### Your goal
From the entries below, return exactly the lines beginning at the one that contains "od_xfer_data | od_xfer_end" and ending at the one that contains "od_nfc_frame | od_cmd_app_firmware_version.", both of them included, and only those lines.
============================================================
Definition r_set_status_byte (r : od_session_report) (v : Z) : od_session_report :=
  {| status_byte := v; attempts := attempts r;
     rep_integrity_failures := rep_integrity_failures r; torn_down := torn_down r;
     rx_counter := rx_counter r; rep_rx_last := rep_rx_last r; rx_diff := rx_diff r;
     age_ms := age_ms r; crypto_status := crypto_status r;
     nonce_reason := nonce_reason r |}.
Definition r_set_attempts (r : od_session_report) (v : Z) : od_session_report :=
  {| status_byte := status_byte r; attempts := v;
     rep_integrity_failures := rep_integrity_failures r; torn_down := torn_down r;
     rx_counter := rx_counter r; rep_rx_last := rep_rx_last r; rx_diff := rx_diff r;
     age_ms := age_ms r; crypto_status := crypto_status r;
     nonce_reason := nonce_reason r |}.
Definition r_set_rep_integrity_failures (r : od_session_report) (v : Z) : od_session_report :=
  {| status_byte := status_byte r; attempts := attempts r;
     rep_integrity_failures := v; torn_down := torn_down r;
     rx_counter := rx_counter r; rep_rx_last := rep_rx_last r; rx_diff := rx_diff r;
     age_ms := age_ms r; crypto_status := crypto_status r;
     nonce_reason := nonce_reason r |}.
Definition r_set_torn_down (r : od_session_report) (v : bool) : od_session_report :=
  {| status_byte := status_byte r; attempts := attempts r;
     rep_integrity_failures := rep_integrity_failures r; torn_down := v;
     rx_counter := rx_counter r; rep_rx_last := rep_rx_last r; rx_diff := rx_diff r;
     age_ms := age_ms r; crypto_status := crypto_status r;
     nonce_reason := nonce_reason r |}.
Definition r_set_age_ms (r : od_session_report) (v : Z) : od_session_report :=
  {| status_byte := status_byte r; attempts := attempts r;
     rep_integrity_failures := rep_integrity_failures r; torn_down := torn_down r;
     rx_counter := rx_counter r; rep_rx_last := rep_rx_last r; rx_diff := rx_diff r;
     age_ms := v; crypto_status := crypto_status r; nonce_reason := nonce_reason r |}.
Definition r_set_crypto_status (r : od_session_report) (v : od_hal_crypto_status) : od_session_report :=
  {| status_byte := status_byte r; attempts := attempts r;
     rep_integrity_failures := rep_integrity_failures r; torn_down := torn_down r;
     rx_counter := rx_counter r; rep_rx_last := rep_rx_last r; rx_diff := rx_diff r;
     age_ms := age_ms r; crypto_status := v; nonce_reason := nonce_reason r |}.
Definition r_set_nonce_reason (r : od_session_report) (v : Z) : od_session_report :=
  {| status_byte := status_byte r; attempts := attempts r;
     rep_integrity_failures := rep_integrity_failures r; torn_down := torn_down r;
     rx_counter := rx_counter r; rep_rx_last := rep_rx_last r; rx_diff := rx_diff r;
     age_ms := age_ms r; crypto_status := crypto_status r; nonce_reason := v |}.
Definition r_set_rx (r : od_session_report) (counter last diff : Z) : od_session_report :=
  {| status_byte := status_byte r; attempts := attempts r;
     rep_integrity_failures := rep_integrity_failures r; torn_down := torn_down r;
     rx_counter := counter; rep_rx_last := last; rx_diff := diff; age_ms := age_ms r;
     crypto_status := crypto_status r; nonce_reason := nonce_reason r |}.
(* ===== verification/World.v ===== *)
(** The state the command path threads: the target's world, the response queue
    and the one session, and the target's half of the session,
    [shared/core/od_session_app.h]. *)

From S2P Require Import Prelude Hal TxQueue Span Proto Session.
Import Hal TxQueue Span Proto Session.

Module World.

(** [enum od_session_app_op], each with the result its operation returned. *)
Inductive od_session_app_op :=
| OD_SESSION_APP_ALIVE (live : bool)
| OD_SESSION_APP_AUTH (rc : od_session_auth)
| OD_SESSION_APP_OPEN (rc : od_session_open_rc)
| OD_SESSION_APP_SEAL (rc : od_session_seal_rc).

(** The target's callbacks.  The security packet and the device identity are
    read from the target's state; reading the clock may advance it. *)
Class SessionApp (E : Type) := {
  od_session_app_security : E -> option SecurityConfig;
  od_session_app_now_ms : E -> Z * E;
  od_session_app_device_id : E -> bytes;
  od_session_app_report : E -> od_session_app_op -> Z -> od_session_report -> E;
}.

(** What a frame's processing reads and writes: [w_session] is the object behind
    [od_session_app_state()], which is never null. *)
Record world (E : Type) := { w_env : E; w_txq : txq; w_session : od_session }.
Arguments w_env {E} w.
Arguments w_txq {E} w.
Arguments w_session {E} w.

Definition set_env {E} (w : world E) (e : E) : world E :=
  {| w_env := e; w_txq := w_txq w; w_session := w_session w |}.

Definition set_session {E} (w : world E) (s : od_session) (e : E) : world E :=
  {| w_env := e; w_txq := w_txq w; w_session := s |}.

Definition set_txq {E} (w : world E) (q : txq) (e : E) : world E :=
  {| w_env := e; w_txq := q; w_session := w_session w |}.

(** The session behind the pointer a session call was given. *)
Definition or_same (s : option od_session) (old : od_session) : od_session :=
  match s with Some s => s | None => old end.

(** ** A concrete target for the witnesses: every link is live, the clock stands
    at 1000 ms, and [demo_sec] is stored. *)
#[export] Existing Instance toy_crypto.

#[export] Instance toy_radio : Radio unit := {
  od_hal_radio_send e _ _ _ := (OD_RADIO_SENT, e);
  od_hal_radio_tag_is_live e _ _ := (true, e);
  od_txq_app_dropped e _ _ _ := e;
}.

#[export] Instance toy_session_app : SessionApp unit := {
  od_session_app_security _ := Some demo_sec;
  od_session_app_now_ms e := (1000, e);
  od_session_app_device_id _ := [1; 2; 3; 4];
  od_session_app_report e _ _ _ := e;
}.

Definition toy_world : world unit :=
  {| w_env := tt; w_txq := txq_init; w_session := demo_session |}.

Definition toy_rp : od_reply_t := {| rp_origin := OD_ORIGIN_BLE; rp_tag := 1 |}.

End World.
============================================================
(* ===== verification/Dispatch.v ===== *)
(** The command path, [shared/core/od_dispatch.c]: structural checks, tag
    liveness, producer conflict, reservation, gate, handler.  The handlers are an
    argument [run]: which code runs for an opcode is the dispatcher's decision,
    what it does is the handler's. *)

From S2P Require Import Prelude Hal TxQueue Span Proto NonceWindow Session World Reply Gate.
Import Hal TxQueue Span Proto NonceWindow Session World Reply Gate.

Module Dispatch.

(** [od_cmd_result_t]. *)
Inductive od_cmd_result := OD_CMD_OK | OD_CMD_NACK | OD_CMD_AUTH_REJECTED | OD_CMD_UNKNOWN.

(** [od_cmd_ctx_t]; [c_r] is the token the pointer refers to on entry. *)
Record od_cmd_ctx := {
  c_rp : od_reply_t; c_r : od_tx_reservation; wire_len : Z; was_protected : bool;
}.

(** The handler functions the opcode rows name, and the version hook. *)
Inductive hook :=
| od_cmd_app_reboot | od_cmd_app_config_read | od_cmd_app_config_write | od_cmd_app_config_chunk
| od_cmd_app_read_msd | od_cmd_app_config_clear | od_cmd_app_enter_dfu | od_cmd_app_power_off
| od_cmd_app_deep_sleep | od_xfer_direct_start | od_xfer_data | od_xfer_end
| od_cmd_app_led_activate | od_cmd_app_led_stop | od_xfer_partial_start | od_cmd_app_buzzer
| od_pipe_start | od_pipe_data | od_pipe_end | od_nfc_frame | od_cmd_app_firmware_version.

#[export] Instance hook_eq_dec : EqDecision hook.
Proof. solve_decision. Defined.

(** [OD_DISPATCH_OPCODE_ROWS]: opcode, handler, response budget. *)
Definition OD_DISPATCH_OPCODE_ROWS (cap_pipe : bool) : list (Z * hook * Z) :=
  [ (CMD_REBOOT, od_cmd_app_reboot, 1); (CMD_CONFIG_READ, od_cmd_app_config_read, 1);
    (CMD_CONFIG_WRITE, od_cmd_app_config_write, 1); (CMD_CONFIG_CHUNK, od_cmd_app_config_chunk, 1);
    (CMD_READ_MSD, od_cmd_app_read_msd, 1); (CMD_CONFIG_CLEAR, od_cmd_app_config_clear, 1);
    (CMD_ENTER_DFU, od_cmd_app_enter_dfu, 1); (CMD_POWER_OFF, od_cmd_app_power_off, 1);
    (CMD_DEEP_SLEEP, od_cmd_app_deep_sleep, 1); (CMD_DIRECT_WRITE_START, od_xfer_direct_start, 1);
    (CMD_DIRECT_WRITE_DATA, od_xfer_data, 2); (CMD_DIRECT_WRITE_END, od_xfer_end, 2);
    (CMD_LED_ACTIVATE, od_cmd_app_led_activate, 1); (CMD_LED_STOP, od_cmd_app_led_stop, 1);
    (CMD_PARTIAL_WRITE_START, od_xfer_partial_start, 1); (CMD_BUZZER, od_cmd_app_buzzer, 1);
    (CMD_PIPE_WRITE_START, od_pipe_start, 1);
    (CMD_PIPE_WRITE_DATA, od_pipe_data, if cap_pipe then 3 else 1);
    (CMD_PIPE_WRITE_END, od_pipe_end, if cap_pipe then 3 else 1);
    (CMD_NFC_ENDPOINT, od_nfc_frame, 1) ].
============================================================
### Exercise solution
| od_cmd_app_deep_sleep | od_xfer_direct_start | od_xfer_data | od_xfer_end
| od_cmd_app_led_activate | od_cmd_app_led_stop | od_xfer_partial_start | od_cmd_app_buzzer
| od_pipe_start | od_pipe_data | od_pipe_end | od_nfc_frame | od_cmd_app_firmware_version.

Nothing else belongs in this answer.